▸ TASK INSTRUCTIONS
Starting at the line with "BitXor (BitAnd if_mask" and going on through the line with "BitNot (MaskIfEqual a b).", reproduce each line in the records below exactly and nothing more.

▸ DATASET

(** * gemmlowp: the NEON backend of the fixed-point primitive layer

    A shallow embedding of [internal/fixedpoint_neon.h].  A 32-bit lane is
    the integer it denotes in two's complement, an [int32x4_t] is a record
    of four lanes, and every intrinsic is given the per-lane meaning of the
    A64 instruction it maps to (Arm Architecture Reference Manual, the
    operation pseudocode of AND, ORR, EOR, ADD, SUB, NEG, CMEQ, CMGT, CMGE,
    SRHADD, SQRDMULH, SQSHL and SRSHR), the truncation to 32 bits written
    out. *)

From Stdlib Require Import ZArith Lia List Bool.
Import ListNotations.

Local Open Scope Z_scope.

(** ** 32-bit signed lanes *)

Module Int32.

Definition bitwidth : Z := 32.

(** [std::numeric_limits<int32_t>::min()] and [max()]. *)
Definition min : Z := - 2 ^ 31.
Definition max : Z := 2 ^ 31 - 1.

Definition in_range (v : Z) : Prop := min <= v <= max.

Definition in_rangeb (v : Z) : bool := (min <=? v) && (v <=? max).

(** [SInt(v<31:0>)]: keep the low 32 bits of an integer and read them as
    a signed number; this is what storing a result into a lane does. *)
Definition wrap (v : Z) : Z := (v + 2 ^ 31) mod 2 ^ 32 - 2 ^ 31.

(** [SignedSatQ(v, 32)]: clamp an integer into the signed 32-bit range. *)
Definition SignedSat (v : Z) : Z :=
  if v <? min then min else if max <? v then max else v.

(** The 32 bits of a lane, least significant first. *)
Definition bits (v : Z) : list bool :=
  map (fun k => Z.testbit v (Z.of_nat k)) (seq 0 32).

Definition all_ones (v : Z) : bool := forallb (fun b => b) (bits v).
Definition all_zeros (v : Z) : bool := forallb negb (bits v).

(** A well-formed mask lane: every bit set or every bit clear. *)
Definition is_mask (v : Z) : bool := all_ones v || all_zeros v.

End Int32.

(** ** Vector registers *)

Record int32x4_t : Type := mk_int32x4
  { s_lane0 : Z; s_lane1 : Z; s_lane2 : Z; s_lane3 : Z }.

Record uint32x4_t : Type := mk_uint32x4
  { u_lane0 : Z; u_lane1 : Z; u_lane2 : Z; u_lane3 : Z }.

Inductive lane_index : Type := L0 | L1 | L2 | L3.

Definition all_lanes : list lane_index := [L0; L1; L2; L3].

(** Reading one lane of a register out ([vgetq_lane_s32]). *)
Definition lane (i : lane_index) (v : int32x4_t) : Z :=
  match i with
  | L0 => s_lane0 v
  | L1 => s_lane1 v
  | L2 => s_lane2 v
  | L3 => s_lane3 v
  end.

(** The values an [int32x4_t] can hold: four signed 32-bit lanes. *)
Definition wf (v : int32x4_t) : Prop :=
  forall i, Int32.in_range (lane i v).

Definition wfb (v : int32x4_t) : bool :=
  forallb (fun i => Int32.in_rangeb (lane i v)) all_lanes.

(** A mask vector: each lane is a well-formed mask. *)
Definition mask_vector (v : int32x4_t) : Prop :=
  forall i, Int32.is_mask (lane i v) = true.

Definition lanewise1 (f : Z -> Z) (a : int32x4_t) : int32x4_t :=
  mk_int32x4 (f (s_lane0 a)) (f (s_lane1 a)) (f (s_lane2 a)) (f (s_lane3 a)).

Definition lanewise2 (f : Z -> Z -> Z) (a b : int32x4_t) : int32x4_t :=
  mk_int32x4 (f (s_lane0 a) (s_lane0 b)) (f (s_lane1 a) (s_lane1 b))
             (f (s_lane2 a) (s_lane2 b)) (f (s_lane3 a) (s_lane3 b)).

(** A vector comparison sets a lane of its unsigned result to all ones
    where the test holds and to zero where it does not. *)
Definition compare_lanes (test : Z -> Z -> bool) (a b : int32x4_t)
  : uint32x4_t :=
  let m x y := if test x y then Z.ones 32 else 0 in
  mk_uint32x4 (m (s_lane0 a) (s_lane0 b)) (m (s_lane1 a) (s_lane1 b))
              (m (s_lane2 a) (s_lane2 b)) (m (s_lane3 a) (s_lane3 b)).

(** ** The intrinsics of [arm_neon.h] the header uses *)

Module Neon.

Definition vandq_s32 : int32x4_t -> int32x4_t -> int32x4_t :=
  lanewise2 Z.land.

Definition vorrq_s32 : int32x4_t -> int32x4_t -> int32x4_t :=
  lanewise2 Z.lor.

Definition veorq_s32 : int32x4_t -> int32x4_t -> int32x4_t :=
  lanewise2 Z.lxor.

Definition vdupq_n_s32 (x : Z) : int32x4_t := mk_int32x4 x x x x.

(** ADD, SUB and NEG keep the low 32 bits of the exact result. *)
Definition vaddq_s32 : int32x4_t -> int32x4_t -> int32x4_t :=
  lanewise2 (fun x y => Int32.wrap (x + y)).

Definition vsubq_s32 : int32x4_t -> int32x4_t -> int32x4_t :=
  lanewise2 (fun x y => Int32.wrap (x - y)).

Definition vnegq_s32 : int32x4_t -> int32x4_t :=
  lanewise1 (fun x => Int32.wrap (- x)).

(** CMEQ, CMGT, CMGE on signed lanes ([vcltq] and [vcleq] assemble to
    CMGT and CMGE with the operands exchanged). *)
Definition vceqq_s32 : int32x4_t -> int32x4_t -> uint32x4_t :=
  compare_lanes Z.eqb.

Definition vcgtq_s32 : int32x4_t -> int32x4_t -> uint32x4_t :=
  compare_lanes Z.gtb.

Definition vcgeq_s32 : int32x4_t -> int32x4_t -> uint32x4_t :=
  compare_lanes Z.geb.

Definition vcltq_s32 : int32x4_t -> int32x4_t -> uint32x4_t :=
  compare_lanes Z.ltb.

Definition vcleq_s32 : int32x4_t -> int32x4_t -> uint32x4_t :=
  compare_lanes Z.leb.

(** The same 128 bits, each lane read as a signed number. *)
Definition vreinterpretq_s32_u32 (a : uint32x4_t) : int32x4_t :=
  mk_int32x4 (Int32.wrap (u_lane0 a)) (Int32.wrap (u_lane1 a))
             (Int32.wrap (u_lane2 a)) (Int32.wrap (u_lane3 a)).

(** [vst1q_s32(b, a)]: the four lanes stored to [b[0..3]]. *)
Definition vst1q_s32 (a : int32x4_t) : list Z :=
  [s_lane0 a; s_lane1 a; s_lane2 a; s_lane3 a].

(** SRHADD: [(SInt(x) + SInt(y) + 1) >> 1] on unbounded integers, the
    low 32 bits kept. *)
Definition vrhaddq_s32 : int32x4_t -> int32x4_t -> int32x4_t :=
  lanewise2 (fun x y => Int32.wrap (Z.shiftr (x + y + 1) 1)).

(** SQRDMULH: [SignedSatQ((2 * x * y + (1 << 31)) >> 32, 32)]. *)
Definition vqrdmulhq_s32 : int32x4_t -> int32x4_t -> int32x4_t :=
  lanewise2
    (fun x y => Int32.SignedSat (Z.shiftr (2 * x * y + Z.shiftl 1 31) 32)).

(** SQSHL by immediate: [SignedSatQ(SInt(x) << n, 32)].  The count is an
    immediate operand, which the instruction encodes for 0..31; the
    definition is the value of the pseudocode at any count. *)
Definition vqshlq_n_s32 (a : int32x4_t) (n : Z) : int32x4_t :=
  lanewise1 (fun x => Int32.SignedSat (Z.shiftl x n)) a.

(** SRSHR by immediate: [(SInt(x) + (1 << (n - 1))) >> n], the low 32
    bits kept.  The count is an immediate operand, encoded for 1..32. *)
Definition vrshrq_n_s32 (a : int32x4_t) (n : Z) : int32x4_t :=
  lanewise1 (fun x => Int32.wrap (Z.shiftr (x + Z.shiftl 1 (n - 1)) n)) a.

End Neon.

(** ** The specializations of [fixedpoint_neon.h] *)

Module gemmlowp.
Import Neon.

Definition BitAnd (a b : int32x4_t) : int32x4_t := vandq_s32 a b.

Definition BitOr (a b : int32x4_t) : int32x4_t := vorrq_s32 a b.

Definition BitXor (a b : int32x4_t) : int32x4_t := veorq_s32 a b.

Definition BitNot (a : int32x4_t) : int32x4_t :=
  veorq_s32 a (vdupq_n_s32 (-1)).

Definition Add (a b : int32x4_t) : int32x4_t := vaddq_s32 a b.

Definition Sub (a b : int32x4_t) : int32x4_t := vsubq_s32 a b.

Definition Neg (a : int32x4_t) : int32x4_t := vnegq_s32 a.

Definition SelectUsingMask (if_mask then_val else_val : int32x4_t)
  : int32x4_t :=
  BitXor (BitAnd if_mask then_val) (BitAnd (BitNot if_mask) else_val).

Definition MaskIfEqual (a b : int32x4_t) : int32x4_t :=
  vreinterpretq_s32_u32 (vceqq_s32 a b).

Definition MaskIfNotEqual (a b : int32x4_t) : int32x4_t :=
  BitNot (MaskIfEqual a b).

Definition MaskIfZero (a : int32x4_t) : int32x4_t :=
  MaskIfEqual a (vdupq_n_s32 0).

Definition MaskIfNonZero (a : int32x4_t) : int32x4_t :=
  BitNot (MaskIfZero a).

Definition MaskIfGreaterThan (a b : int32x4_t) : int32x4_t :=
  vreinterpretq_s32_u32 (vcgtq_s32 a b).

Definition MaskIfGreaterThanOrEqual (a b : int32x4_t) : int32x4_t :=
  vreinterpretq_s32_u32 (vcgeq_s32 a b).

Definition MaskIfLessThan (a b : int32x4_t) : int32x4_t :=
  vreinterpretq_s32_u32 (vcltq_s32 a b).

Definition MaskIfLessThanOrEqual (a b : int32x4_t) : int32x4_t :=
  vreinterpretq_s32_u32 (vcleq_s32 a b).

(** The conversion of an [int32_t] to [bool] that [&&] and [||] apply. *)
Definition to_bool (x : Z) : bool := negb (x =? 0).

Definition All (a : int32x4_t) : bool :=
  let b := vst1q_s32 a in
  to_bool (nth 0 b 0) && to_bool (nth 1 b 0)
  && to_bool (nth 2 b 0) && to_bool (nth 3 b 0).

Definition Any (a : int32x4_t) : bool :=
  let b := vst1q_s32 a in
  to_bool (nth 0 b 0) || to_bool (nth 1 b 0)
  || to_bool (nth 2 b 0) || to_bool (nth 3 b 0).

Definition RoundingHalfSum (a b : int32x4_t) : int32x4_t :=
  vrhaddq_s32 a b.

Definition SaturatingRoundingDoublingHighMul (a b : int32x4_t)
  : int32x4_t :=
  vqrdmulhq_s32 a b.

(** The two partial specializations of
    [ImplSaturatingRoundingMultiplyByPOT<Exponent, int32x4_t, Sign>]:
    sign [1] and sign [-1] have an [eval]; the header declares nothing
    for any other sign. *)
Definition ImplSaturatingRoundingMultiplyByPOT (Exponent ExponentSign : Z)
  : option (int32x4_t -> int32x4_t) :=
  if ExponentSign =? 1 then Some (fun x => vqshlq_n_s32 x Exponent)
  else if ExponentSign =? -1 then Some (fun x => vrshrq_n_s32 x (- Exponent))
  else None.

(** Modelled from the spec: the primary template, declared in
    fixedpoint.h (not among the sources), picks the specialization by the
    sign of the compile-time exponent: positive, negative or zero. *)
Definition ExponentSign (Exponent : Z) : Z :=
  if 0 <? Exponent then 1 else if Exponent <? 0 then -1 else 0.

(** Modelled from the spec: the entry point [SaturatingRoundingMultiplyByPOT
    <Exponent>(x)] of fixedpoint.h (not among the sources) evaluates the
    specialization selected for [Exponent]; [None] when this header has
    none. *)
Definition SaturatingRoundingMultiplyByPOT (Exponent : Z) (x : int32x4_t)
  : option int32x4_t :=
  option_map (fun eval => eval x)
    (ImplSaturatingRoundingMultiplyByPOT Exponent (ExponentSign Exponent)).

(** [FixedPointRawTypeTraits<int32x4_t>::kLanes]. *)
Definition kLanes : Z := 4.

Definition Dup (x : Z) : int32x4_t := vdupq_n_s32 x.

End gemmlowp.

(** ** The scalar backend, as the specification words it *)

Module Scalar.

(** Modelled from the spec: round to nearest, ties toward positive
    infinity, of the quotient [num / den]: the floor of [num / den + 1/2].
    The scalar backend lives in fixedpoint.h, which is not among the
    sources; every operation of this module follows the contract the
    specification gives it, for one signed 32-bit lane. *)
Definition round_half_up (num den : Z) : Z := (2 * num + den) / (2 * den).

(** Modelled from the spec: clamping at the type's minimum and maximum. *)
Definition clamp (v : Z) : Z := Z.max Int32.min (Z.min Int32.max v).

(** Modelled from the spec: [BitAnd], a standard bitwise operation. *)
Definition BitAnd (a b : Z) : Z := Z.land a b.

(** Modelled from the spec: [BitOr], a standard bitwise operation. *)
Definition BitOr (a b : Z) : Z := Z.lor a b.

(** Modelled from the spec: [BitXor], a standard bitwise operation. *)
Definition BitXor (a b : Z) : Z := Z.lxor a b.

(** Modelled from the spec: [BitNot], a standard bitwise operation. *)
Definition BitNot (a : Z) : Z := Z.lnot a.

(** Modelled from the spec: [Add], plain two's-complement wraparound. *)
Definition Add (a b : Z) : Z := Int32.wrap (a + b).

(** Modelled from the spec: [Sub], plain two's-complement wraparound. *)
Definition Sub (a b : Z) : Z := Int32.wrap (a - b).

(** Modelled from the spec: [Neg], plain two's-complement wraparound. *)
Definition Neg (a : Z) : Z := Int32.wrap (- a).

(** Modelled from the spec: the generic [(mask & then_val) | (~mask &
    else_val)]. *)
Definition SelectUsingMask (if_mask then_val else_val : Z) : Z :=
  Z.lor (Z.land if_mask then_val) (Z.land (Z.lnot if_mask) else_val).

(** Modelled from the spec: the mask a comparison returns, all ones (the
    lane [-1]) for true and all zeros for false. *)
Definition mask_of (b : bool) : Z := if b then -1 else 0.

▸ THE COMPLETED TASK
  BitXor (BitAnd if_mask then_val) (BitAnd (BitNot if_mask) else_val).

Definition MaskIfEqual (a b : int32x4_t) : int32x4_t :=
  vreinterpretq_s32_u32 (vceqq_s32 a b).

Definition MaskIfNotEqual (a b : int32x4_t) : int32x4_t :=
  BitNot (MaskIfEqual a b).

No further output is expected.